■ **Activity**: Return, word for word, only the lines of the data below that lie between the line with "repeat apply List.Forall_cons;" and the line with "split; [|by vm_compute].", those two lines included.

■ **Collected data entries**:
Lemma map_of_impl (P Q : jsval -> Prop) m : (forall v, P v -> Q v) -> map_of P m -> map_of Q m.
Proof.
  intros HPQ [Hnd Hf]. split; [done|]. eapply List.Forall_impl; [|exact Hf]. intros e [Hk Hv]. auto.
Qed.

Lemma plain_holdable v : plain v -> holdable v.
Proof. by intros [? _]. Qed.

Lemma kept_map_keys m : List.map fst (kept_map m) = List.map fst m.
Proof. unfold kept_map. by rewrite List.map_map. Qed.

Lemma kept_map_of m : map_of holdable m -> map_of plain (kept_map m).
Proof.
  intros [Hnd Hf]. split; [by rewrite kept_map_keys|]. unfold kept_map. apply Forall_map_iff.
  eapply List.Forall_impl; [|exact Hf]. intros e [Hk Hv]. split; [done|]. by apply kept_plain.
Qed.

Lemma kept_map_set k v m : kept_map (obj_set k v m) = obj_set k (kept_value v) (kept_map m).
Proof.
  induction m as [|[k' x] m IH]; [done|]. cbn [kept_map List.map obj_set fst snd].
  destruct (decide (k = k')); [done|]. cbn [List.map fst snd]. f_equal. exact IH.
Qed.

Lemma map_of_set (P : jsval -> Prop) k v m :
  no_secret_pattern k = true -> P v -> map_of P m -> map_of P (obj_set k v m).
Proof. intros Hk Hv [Hnd Hf]. split; [by apply obj_set_NoDup|]. by apply obj_set_Forall. Qed.

Lemma map_of_remove (P : jsval -> Prop) k m : map_of P m -> map_of P (obj_remove k m).
Proof.
  intros [Hnd Hf]. unfold obj_remove. split; [by apply filter_keys_NoDup|].
  apply List.Forall_forall. intros e He. apply List.filter_In in He as [He _].
  by apply (proj1 (List.Forall_forall _ _) Hf).
Qed.

(** ** The laws of LocalStorageRouteRepository *)
Section local_laws.
Context `{LocalStorageApi}.

(** The routes a read returns. *)
Definition loaded (s : storage) : obj := match LocalStorage.loadAll s with (Return m, _) => m | (Throw _, _) => [] end.

Lemma loadAll_loaded s : LocalStorage.loadAll s = (Return (loaded s), s).
Proof.
  unfold loaded. assert (Hr : exists m, LocalStorage.loadAll s = (Return m, s)); [|by destruct Hr as [m ->]].
  unfold LocalStorage.loadAll, getItem. run_eff. destruct (s !! LocalStorage.key) as [text|]; [|by eexists].
  destruct (nonempty text); [|by eexists].
  destruct (json_parse text) as [v|]; cbn [fst snd]; [|by eexists].
  destruct (LocalStorage.new_Map v); by eexists.
Qed.

(** Writing entries as an array of pairs, and what they are read back as. *)
Definition entry_pair (e : string * jsval) : jsval := JArr [JStr (fst e); kept_value (snd e)].

Lemma entries_sanitized m : map_of holdable m ->
  sanitizeForJson (JArr (List.map LocalStorage.entry_value m)) = JArr (List.map LocalStorage.entry_value m).
Proof.
  intros [_ Hf]. apply sanitize_clean_id.
  - apply val_wf_arr, Forall_map_iff. eapply List.Forall_impl; [|exact Hf]. intros [k v] [_ (Hw & _)]. by repeat split.
  - cbn [clean]. apply forallb_Forall, Forall_map_iff. eapply List.Forall_impl; [|exact Hf].
    intros [k v] [Hk (_ & Hc & _)]. cbn [LocalStorage.entry_value clean forallb fst snd] in *. by rewrite Hk, Hc.
Qed.

Lemma entries_normed m : map_of holdable m ->
  json_norm (JArr (List.map LocalStorage.entry_value m)) = Some (JArr (List.map entry_pair m)).
Proof.
  intros [_ Hf]. cbn [json_norm]. do 2 f_equal. rewrite List.map_map. apply List.map_ext_in. intros [k v] Hin.
  done.
Qed.

Lemma new_Map_entries m : NoDup (List.map fst m) ->
  LocalStorage.new_Map (JArr (List.map entry_pair m)) = Return (kept_map m).
Proof.
  intros Hnd. unfold LocalStorage.new_Map.
  assert (Hm : mapM_out LocalStorage.map_entry (List.map entry_pair m) = Return (kept_map m)).
  { clear Hnd. induction m as [|[k v] m IH]; [done|]. cbn [List.map mapM_out]. unfold mbind, outcome_bind.
    by rewrite IH. }
  rewrite Hm. cbn. f_equal. apply obj_of_entries_id. by rewrite kept_map_keys.
Qed.

Lemma saved_loaded m s s' : map_of holdable m -> LocalStorage.saveAll m s = (Return tt, s') -> loaded s' = kept_map m.
Proof.
  intros Hm. unfold LocalStorage.saveAll, setItem. destruct (rejects _ _ _); [done|]. intros [= <-].
  destruct (json_roundtrip (JArr (List.map LocalStorage.entry_value m)) (JArr (List.map entry_pair m)))
    as [Hst Hparse]; [|by apply entries_normed|].
  { rewrite <- entries_sanitized by done. apply sanitize_wf. apply val_wf_arr, Forall_map_iff.
    eapply List.Forall_impl; [|exact (proj2 Hm)]. intros [k v] [_ (Hw & _)]. by repeat split. }
  unfold loaded, LocalStorage.loadAll, getItem. run_eff. rewrite lookup_insert_eq.
  unfold stringify_array, stringifyWithoutSecrets. rewrite entries_sanitized, Hst by done.
  change (default "" (Some (print (JArr (List.map entry_pair m))))) with (print (JArr (List.map entry_pair m))).
  rewrite print_arr_nonempty, Hparse. cbn [fst snd]. by rewrite new_Map_entries by apply Hm.
Qed.

Lemma save_refused m s e s' : LocalStorage.saveAll m s = (Throw e, s') -> s' = s.
Proof. unfold LocalStorage.saveAll, setItem. destruct (rejects _ _ _); [by intros [= _ <-]|done]. Qed.

Lemma plain_truthy v : plain v -> truthy v = true.
Proof. intros [(_ & _ & Ho & _) _]. by destruct v. Qed.

Lemma map_of_get (P : jsval -> Prop) m k v : map_of P m -> obj_get k m = Some v -> no_secret_pattern k = true /\ P v.
Proof.
  intros [_ Hf] Hg. apply obj_get_In, list_elem_of_In in Hg. apply (proj1 (List.Forall_forall _ _) Hf (k, v) Hg).
Qed.

(** What is stored under an id, as a repository with laws. *)
#[export] Instance local_laws : @RouteRepositoryLaws storage LocalStorage.repository.
Proof.
  refine {| repo_ok s := map_of plain (loaded s); repo_view := loaded;
            repo_holds r := no_secret_pattern (route_id r) = true /\ holdable r; repo_kept := kept_value |}.
  - intros s id Hok. cbn. unfold LocalStorage.findById. run_eff. rewrite loadAll_loaded.
    destruct (obj_get id (loaded s)) as [v|] eqn:Hv; [|done]. destruct (map_of_get _ _ _ _ Hok Hv) as [_ Hp].
    by rewrite plain_truthy.
  - intros s r s' Hok [Hk Hr]. cbn. unfold LocalStorage.save. run_eff. rewrite loadAll_loaded. intros Hs.
    apply (map_of_impl _ _ _ plain_holdable) in Hok as Hok'.
    pose proof (map_of_set _ _ _ _ Hk Hr Hok') as Hset.
    rewrite obj_of_entries_id in Hs by apply Hset. rewrite (saved_loaded _ _ _ Hset Hs), kept_map_set, kept_map_plain by done.
    split; [|done]. apply map_of_set; [done|by apply kept_plain|done].
  - intros s r e s' _. cbn. unfold LocalStorage.save. run_eff. rewrite loadAll_loaded. apply save_refused.
  - intros s id s' Hok. cbn. unfold LocalStorage.delete. run_eff. rewrite loadAll_loaded. intros Hs.
    apply (map_of_impl _ _ _ plain_holdable) in Hok as Hok'. apply (map_of_remove _ id) in Hok, Hok'.
    rewrite obj_of_entries_id in Hs by apply Hok'. rewrite (saved_loaded _ _ _ Hok' Hs), kept_map_plain by done. done.
Defined.
End local_laws.


(** ** One map

    The store shows a map, the storage holds the same one.  An operation is a pure update of
    it, which the storage keeps in its own form. *)

(** A value without secrets, with distinct keys at every level. *)
Definition secretless (v : jsval) : Prop := val_wf v /\ clean v = true.

Definition good_entry (e : string * jsval) : Prop := isSensitiveFieldName (fst e) = false /\ secretless (snd e).

Lemma secretless_obj o : secretless (JObj o) <-> NoDup (List.map fst o) /\ Forall good_entry o.
Proof.
  unfold secretless. rewrite val_wf_obj, clean_obj, clean_props_Forall. unfold good_entry, secretless.
  rewrite !List.Forall_forall. naive_solver.
Qed.

Lemma obj_spread_good o1 o2 : Forall good_entry o1 -> Forall good_entry o2 -> Forall good_entry (obj_spread o1 o2).
Proof. apply obj_spread_Forall. Qed.

Lemma secretless_spread o1 o2 :
  secretless (JObj o1) -> secretless (JObj o2) -> secretless (JObj (obj_spread o1 o2)).
Proof. rewrite !secretless_obj. intros [H1 F1] [_ F2]. split; [by apply obj_spread_NoDup|by apply obj_spread_good]. Qed.

Lemma secretless_copy o : secretless (JObj o) -> secretless (JObj (obj_spread [] o)).
Proof. apply secretless_spread. split; [by split; [apply NoDup_nil_2|]|done]. Qed.

Section one_map.
Context `{Zod} `{HostDate}.

Inductive route_op :=
  | Create (data : obj) (now : Z) (suffix : string)
  | Update (id : string) (updates : obj) (now : Z)
  | Toggle (id : string) (now : Z)
  | Remove (id : string).

(** Fields with distinct keys and without secrets, which the storage would redact, and no other
    id among the updates. *)
Definition typed_op (op : route_op) : Prop :=
  match op with
  | Create data now suffix =>
      secretless (JObj data) /\ no_secret_pattern (generated_id "route" now suffix) = true
  | Update id updates _ =>
      secretless (JObj updates) /\ (obj_get "id" updates = None \/ obj_get "id" updates = Some (JStr id))
  | _ => True
  end.

Definition update_target (id : string) (updates : obj) (now : Z) (m : obj) : option obj :=
  match obj_get id m with
  | Some r =>
      if is_return (parse RouteSchema (updated_route r updates now))
      then Some (obj_set id (updated_route r updates now) m) else None
  | None => None
  end.

(** The map an operation asks the storage to hold; [None] when the operation is refused. *)
Definition target (op : route_op) (m : obj) : option obj :=
  match op with
  | Create data now suffix =>
      if creatable data now suffix
      then Some (obj_set (generated_id "route" now suffix) (new_route data now suffix) m) else None
  | Update id updates now => update_target id updates now m
  | Toggle id now =>
      match obj_get id m with
      | Some r => update_target id [("enabled", JBool (negb (truthy (jget "enabled" r))))] now m
      | None => None
      end
  | Remove id => Some (obj_remove id m)
  end.

(** Each route is filed under its own id. *)
Definition filed (m : obj) : Prop := Forall (fun e => jget "id" (snd e) = JStr (fst e)) m.
Definition well_kept (P : jsval -> Prop) (m : obj) : Prop := map_of P m /\ filed m.

Lemma filed_kept m : map_of holdable m -> filed m -> filed (kept_map m).
Proof.
  intros [_ Hm] Hf. unfold filed, kept_map in *. apply Forall_map_iff.
  apply List.Forall_forall. intros [k v] Hin. cbn [fst snd].
  pose proof (proj1 (List.Forall_forall _ _) Hm _ Hin) as [_ Hv]. pose proof (proj1 (List.Forall_forall _ _) Hf _ Hin) as Hid.
  cbn [fst snd] in Hid, Hv. destruct Hv as (Hwf & _ & Ho & _). destruct v as [| | | | | | |o]; try done.
  rewrite kept_obj. cbn [jget] in *. apply val_wf_obj in Hwf as [Hnd _]. rewrite norm_props_get by done. destruct (obj_get "id" o); [by subst|done].
Qed.

Lemma kept_well n : well_kept holdable n -> well_kept plain (kept_map n).
Proof. intros [Hm Hf]. split; [by apply kept_map_of|by apply filed_kept]. Qed.

Lemma well_kept_set k v m :
  no_secret_pattern k = true -> holdable v -> jget "id" v = JStr k -> well_kept plain m ->
  well_kept holdable (obj_set k v m).
Proof.
  intros Hk Hv Hid [Hm Hf]. split.
  - apply map_of_set; [done|done|]. by eapply map_of_impl, Hm; apply plain_holdable.
  - by apply obj_set_Forall.
Qed.

Lemma well_kept_remove k m : well_kept plain m -> well_kept holdable (obj_remove k m).
Proof.
  intros [Hm Hf]. split; [apply map_of_remove; by eapply map_of_impl, Hm; apply plain_holdable|].
  apply List.Forall_forall. intros e He. apply List.filter_In in He as [He _].
  by apply (proj1 (List.Forall_forall _ _) Hf).
Qed.

(** The routes the operations file can be held. *)
Lemma new_route_holdable data now suffix :
  typed_op (Create data now suffix) -> holdable (new_route data now suffix).
Proof.
  intros [Hd Hid]. unfold new_route.
  assert (Hs : secretless (JObj (obj_spread (obj_spread [] data)
    [("id", JStr (generated_id "route" now suffix));
     ("metadata", JObj [("createdAt", JDate (Some now)); ("updatedAt", JDate (Some now));
                        ("createdBy", JStr "system"); ("tags", JArr [])])]))).
  { apply secretless_spread; [by apply secretless_copy|]. apply secretless_obj. split; [nodup_literals|].
    repeat apply List.Forall_cons; [by repeat split| |by apply List.Forall_nil]. split; [by vm_compute|].
    split; [|by vm_compute]. apply val_wf_obj. split; [nodup_literals|]. by repeat constructor. }
  destruct Hs as [Hw Hc]. split_and!; [done|done|done|]. right. by rewrite jget_spread by nodup_literals.
Qed.

Lemma updated_metadata_secretless r now : holdable r ->
  secretless (if truthy (jget "metadata" r)
    then JObj (obj_spread (obj_spread [] (spread_props (jget "metadata" r))) [("updatedAt", JDate (Some now))])
    else JUndef).
Proof.
  intros (Hw & Hc & Ho & Hm). destruct Hm as [->|Hm]; [done|].
  assert (Hs : secretless (jget "metadata" r)).
  { destruct r as [| | | | | | |o]; try done.
    assert (Ho' : secretless (JObj o)) by done. apply secretless_obj in Ho' as [_ Hg]. cbn [jget] in *.
    destruct (obj_get "metadata" o) as [v|] eqn:Hv; [|done]. apply obj_get_In, list_elem_of_In in Hv.
    by apply (proj1 (List.Forall_forall _ _) Hg) in Hv as [_ Hv]. }
  destruct (jget "metadata" r) as [| | | | | | |o]; try done. cbn [truthy spread_props].
  apply secretless_spread; [by apply secretless_copy|]. apply secretless_obj. split; [nodup_literals|].
  apply List.Forall_cons; [by repeat split|apply List.Forall_nil].
Qed.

■ **Result of this exercise**:
    repeat apply List.Forall_cons; [by repeat split| |by apply List.Forall_nil]. split; [by vm_compute|].
    split; [|by vm_compute]. apply val_wf_obj. split; [nodup_literals|]. by repeat constructor. }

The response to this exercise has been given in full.